British Columbia

Canadian WWII pilot who steered crashing plane away from school will get memorial in England

A memorial is being planned in the English town of Quedgeley, after the story of a Canadian pilot who died serving in the Royal Air Force during the Second World War came to light.

Daughter in B.C. invited to unveiling of memorial to Robert Coventry, who died when his bomber crashed in 1940

Flight Lt. Robert Coventry, a Canadian from Oak Bay, B.C., died while flying with the British Royal Air Force in 1940. He's being honoured with a memorial near the site of the crash in Quedgeley, near Gloucester. (BBC)

It was more than 80 years ago and the Battle of Britain was underway, with pilots of the Royal Air Force fighting to repel attacks from Hitler's Luftwaffe.

Flight Lt. Robert Coventry, a Canadian born in Oak Bay, B.C., was piloting an RAF Bristol Blenheim back from a training mission when one of the bomber's engines failed.

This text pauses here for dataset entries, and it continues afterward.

Lemma process_delimiter_after_quote (fs : list string) (f : string) :
  parse_process_char read_dialect (after_quote_parser fs f) (Ch COMMA) =
  Ok {| state := START_FIELD; fields := (fs ++ [f])%list; field := EmptyString |}.
Proof. reflexivity. Qed.

Lemma process_lf_after_quote (fs : list string) (f : string) :
  parse_process_char read_dialect (after_quote_parser fs f) (Ch LF) =
  Ok {| state := EAT_CRNL; fields := (fs ++ [f])%list; field := EmptyString |}.
Proof. reflexivity. Qed.

(** The fields of a record and its terminator. *)
Lemma scan_record (cells : list string) :
  cells <> [] ->
  forall (p : parser) (rest : string) (pend : bool) (rows : list (list string)),
    expects_field p -> Forall fits cells ->
    scan read_dialect
      (join_fields flat_dialect (map (write_field flat_dialect) cells) ++ String LF rest)
      p pend rows =
    scan read_dialect rest parse_reset false
      (rows ++ [fields p ++ map read_back cells])%list.
Proof.
  induction cells as [|s cells IH]; intros Hne p rest pend rows Hp Hf; [contradiction|].
  inversion Hf as [|? ? Hs Hf']; subst.
  destruct cells as [|s2 cells].
  - cbn [map join_fields].
    rewrite (scan_quoted_field s p _ pend rows Hp Hs).
    rewrite scan_cons_lf, process_lf_after_quote. reflexivity.
  - change (join_fields flat_dialect (map (write_field flat_dialect) (s :: s2 :: cells)))
      with (write_field flat_dialect s ++
            String COMMA (join_fields flat_dialect
                            (map (write_field flat_dialect) (s2 :: cells)))).
    rewrite string_app_assoc. cbn [append].
    rewrite (scan_quoted_field s p _ pend rows Hp Hs).
    rewrite scan_cons_plain, process_delimiter_after_quote by reflexivity.
    rewrite IH; [|discriminate | split; [left; reflexivity | reflexivity] | exact Hf'].
    cbn [fields map]. rewrite <- app_assoc. reflexivity.
Qed.

Lemma writerow_flat (cells : list string) :
  cells <> [] ->
  writerow flat_dialect cells =
  join_fields flat_dialect (map (write_field flat_dialect) cells) ++ String LF EmptyString.
Proof.
  intros Hne. unfold writerow. destruct cells as [|s cells]; [contradiction|].
  cbn [map]. destruct cells as [|s2 cells]; cbn [join_fields];
    rewrite write_field_flat; reflexivity.
Qed.

Lemma expects_field_reset : expects_field parse_reset.
Proof. split; [right; split; reflexivity | reflexivity]. Qed.

Lemma concat_empty_cons (x : string) (l : list string) :
  String.concat EmptyString (x :: l) = x ++ String.concat EmptyString l.
Proof.
  destruct l as [|y l]; simpl; [rewrite string_app_nil_r|]; reflexivity.
Qed.

(** A sequence of records. *)
Lemma scan_records (records : list (list string)) :
  forall (pend : bool) (rows : list (list string)),
    Forall (fun cells => cells <> [] /\ Forall fits cells) records ->
    scan read_dialect (String.concat EmptyString (map (writerow flat_dialect) records))
      parse_reset false rows =
    ((rows ++ map (map read_back) records)%list, None).
Proof.
  induction records as [|cells records IH]; intros pend rows H.
  - simpl. rewrite app_nil_r. reflexivity.
  - inversion H as [|? ? [Hne Hf] H']; subst.
    cbn [map]. rewrite concat_empty_cons, (writerow_flat cells Hne), string_app_assoc.
    cbn [append].
    rewrite (scan_record cells Hne parse_reset _ false rows expects_field_reset Hf).
    rewrite (IH false _ H'). cbn [fields parse_reset app map].
    rewrite <- app_assoc. reflexivity.
Qed.

(** Reading the flat file back: the reader returns the header and the rows
    in order, every cell as [read_back] says. *)
Theorem flat_file_read_back (py_str : value -> string) (header : list string)
    (rows : list dict) :
  header <> [] ->
  Forall fits header ->
  Forall (fun row => Forall fits (row_cells py_str header row)) rows ->
  reader read_dialect (flat_text py_str header rows) =
  (map read_back header ::
   map (fun row => map read_back (row_cells py_str header row)) rows, None).
Proof.
  intros Hne Hh Hr. rewrite reader_scan. unfold flat_text.
  rewrite <- (map_map (row_cells py_str header) (writerow flat_dialect)).
  rewrite <- concat_empty_cons.
  change (writerow flat_dialect header ::
          map (writerow flat_dialect) (map (row_cells py_str header) rows))
    with (map (writerow flat_dialect)
            (header :: map (row_cells py_str header) rows)).
  rewrite (scan_records _ false []).
  - cbn [app map]. rewrite map_map. reflexivity.
  - constructor; [split; assumption|].
    rewrite Forall_forall in *. intros cells Hc.
    apply in_map_iff in Hc as (row & <- & Hrow). split; [|apply Hr, Hrow].
    unfold row_cells, dict_to_list. destruct header; [contradiction | discriminate].
Qed.

Lemma read_back_plain (s : string) :
  in_string BACKSLASH s = false -> read_back s = s.
Proof.
  induction s as [|c s IH]; cbn [in_string read_back]; intros H; [reflexivity|].
  apply orb_false_iff in H as [H1 H2].
  rewrite (Ascii.eqb_sym c BACKSLASH), H1, (IH H2). reflexivity.
Qed.

Lemma read_back_length (s : string) : String.length s <= String.length (read_back s).
Proof.
  induction s as [|c s IH]; cbn [read_back]; [apply Nat.le_refl|].
  destruct (c =? BACKSLASH)%char; cbn [String.length]; lia.
Qed.

(** A cell with a backslash is not read back as it was written. *)
Lemma read_back_backslash (s : string) :
  in_string BACKSLASH s = true -> read_back s <> s.
Proof.
  intros H E. assert (L : String.length s < String.length (read_back s)).
  { clear E. induction s as [|c s IH]; cbn [in_string] in H; [discriminate|].
    cbn [read_back]. pose proof (read_back_length s) as Hl.
    destruct (c =? BACKSLASH)%char eqn:EB; cbn [String.length]; [lia|].
    rewrite (Ascii.eqb_sym BACKSLASH c), EB in H. cbn [orb] in H.
    specialize (IH H). lia. }
  rewrite E in L. lia.
Qed.

End csv_facts.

As the story is told, Coventry managed to steer the plummeting bomber away from a busy school in Quedgeley, near Gloucester, before it crashed in a field. Coventry died in the flaming wreck.

Now, plans are underway for a new memorial stone to be unveiled near the crash site.

"I think it's an amazing and wonderful thing," said Anne Underhill, Coventry's daughter.

Underhill now lives in Oak Bay, where the father she never knew spent part of his childhood.

He was 27 when he crashed on Sept. 23, 1940. Underhill was just 10 months old.

A photo shows the wreckage of Coventry's Bristol Blenheim in a field in Quedgeley. Coventry was piloting the bomber on a training mission when the engines failed, but he managed to steer the plane away from a school, saving the children inside. (BBC)

She grew up knowing her father had died in a plane crash during the war and that locals had rushed to the crash site to help, managing to pull two other surviving crew members from the fuselage.

"Basically that was the story I had as a child," said Underhill.

But it wasn't until the BBC — which had covered the campaign to honour Coventry with the memorial — tracked her down on Vancouver Island that Underhill learned how her father had avoided crashing into Quedgeley School.

Anne Underhill stands in front of a memorial listing all the citizens of Oak Bay, B.C., who died in the Second World War, including her father, Robert Coventry. He's set to be memorialized with a plaque near the place where he died in England in 1940. (Mike McArthur/CBC)

'I owe my life to him'

Peter Hickman remembers the crash still.

He was 10 years old and attending the school at the time. He and other students rushed out, thinking they would be able to help.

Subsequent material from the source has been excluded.